START ENTRIES SUPPLIED

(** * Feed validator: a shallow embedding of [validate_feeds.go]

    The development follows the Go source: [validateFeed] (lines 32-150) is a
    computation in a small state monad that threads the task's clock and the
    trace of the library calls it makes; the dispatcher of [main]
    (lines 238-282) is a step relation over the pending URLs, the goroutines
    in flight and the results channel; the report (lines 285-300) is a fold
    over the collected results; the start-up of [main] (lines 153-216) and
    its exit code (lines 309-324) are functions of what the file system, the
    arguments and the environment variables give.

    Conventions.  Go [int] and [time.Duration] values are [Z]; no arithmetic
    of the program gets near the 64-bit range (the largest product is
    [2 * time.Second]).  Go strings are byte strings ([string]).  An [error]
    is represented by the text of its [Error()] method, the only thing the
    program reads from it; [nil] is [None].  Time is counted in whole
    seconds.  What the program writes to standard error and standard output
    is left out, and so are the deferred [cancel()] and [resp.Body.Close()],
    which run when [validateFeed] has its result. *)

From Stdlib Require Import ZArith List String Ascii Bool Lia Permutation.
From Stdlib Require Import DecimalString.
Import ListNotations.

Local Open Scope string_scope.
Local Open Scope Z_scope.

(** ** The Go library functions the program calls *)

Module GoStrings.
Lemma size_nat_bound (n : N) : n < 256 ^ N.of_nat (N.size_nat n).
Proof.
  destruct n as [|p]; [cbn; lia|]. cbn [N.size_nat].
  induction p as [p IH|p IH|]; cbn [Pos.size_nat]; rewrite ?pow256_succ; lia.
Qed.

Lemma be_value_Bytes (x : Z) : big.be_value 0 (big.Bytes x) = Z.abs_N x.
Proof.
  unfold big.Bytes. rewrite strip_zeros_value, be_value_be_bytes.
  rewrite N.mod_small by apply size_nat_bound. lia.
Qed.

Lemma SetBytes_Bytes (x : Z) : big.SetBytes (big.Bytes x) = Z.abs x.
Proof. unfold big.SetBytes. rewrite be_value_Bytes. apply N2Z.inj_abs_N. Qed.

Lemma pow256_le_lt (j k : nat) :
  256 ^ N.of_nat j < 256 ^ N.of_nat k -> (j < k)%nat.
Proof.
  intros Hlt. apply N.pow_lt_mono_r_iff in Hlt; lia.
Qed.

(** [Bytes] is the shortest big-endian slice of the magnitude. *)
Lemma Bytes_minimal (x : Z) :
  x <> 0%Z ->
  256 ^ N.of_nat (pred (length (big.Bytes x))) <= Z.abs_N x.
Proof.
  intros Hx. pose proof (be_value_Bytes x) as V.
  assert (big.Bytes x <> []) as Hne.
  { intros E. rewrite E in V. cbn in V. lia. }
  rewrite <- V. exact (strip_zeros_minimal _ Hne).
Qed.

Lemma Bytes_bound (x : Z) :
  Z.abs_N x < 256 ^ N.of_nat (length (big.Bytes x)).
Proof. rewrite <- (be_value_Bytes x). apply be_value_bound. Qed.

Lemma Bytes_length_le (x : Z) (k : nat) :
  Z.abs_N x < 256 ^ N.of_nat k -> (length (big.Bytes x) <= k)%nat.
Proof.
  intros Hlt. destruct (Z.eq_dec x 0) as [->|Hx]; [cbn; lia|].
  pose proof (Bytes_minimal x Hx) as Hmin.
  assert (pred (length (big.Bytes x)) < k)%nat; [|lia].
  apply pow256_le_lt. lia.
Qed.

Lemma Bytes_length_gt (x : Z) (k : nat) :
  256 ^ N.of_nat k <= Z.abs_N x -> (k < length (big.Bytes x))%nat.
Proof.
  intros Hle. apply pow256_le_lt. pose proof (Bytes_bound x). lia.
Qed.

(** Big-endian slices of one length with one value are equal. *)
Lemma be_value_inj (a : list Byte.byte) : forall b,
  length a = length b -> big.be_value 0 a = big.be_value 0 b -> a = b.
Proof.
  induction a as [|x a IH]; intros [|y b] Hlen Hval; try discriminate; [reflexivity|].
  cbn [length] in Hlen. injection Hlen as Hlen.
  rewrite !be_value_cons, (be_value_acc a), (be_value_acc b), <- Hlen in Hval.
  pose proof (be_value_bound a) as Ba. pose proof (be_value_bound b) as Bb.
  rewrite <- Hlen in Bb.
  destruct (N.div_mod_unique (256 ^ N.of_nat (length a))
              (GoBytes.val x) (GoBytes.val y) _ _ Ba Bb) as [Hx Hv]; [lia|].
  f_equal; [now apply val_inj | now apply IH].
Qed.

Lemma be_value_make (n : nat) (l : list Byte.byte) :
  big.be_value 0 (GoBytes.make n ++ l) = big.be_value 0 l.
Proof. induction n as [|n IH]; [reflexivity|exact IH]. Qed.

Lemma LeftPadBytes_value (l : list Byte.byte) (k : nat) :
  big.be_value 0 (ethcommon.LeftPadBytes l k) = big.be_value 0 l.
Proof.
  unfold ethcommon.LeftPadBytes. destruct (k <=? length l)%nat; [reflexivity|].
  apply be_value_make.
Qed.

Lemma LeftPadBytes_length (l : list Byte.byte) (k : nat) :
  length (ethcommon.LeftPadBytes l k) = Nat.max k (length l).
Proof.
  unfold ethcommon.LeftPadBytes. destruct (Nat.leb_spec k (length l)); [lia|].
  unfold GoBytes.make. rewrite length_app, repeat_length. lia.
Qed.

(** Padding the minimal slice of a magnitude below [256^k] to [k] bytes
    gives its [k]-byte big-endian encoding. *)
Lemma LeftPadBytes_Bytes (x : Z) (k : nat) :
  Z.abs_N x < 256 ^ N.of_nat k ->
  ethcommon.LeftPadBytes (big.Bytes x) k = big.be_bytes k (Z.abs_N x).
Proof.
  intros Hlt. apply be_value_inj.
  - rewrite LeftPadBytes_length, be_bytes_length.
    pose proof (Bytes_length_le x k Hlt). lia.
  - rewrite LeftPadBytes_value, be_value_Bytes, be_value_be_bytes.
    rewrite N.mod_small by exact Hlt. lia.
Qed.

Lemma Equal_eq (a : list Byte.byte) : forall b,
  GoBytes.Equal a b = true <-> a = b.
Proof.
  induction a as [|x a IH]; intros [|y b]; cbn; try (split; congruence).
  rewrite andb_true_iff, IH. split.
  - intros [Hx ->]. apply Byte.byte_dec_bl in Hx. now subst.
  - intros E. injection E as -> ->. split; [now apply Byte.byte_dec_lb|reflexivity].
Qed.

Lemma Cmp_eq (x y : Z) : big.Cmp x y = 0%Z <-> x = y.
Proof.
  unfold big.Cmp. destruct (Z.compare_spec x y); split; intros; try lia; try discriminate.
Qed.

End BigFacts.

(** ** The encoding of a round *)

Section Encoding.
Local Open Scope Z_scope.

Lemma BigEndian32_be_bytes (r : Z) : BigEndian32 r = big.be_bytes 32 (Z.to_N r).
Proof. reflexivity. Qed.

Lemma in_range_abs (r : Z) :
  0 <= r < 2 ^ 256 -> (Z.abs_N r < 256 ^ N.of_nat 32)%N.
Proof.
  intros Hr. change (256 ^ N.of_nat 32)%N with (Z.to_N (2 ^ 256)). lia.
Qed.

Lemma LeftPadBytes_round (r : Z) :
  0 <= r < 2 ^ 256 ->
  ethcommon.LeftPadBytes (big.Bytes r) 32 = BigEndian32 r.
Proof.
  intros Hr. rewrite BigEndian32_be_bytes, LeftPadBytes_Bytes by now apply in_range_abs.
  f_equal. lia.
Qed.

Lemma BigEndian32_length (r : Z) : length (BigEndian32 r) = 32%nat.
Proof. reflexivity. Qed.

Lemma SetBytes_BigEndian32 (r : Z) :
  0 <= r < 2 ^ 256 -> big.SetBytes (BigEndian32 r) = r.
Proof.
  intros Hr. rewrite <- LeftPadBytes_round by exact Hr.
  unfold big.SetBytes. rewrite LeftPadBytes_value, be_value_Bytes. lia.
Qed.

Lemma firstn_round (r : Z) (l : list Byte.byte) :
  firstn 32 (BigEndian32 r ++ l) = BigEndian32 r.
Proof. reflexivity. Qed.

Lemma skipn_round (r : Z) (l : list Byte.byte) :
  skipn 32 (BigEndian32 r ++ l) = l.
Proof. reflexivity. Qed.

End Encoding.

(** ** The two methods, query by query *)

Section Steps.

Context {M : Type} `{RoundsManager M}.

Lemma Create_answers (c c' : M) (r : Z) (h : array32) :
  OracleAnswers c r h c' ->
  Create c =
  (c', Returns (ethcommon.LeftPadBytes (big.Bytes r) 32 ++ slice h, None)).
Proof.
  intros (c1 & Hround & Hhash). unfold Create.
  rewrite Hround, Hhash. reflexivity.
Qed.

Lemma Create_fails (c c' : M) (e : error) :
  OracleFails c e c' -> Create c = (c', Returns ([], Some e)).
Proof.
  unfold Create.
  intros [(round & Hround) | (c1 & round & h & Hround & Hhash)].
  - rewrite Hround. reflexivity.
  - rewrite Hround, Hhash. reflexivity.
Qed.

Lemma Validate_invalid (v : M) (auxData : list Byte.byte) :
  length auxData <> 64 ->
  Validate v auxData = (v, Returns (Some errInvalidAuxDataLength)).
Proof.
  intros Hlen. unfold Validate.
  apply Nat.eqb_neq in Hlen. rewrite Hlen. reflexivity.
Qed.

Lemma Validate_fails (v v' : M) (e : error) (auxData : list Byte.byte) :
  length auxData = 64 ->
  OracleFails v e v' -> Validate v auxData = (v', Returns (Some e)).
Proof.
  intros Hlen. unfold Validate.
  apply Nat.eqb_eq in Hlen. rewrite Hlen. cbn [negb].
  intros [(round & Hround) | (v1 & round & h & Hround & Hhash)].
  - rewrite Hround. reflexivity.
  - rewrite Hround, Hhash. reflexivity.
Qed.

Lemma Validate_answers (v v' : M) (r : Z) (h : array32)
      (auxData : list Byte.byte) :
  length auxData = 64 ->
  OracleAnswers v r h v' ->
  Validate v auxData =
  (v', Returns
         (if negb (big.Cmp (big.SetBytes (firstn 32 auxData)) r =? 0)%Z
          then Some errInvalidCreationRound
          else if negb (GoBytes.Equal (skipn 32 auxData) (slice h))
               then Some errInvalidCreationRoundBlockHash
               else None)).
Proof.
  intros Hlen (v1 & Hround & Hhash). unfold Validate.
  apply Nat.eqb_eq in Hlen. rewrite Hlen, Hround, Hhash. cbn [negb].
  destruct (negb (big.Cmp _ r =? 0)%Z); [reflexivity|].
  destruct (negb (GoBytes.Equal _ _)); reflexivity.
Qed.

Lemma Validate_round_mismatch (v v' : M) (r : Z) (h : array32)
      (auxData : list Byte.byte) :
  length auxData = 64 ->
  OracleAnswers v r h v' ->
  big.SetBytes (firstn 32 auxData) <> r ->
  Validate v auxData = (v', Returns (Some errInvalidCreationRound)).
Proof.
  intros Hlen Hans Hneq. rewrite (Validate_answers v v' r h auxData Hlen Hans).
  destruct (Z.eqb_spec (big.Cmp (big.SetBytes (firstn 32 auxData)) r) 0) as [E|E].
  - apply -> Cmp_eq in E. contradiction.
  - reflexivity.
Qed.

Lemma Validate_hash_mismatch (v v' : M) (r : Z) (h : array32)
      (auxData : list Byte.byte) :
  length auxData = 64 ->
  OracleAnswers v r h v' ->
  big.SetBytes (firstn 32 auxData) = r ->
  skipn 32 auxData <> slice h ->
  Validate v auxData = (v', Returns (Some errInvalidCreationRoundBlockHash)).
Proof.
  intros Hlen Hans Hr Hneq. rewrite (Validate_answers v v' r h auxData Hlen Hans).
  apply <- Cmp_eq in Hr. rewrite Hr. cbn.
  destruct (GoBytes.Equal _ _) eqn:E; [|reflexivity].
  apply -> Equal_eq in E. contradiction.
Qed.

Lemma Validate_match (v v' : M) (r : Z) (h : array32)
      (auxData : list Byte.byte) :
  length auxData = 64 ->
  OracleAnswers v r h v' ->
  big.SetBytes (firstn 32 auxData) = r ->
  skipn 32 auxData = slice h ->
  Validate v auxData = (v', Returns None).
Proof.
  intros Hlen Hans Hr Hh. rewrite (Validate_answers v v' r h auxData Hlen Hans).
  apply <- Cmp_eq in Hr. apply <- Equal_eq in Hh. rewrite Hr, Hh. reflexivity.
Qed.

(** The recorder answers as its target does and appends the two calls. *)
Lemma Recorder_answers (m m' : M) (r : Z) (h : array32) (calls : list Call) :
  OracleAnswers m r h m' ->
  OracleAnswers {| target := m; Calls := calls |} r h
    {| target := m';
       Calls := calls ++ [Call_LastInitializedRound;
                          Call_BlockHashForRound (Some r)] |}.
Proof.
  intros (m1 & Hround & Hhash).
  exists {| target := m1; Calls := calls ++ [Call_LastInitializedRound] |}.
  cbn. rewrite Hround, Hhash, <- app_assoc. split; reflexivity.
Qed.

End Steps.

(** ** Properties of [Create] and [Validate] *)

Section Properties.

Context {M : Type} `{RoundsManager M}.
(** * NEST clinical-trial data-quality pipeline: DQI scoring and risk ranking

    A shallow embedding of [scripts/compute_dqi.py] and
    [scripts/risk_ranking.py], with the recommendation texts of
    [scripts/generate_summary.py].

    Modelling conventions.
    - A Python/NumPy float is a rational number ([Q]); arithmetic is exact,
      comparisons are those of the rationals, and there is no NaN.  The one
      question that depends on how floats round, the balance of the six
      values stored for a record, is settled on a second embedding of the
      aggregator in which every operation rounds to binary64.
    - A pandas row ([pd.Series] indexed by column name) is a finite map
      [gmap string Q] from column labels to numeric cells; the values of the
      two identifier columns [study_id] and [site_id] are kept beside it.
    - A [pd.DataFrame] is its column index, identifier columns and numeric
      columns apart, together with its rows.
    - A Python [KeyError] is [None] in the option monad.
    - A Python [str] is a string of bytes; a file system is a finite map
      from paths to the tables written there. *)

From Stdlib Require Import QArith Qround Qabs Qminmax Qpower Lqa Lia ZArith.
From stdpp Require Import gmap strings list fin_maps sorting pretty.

END ENTRIES SUPPLIED

Among the records above, find the lines that contain "identifier" and copy every one.

[ANSWER FOR THIS EXERCISE]
      two identifier columns [study_id] and [site_id] are kept beside it.
    - A [pd.DataFrame] is its column index, identifier columns and numeric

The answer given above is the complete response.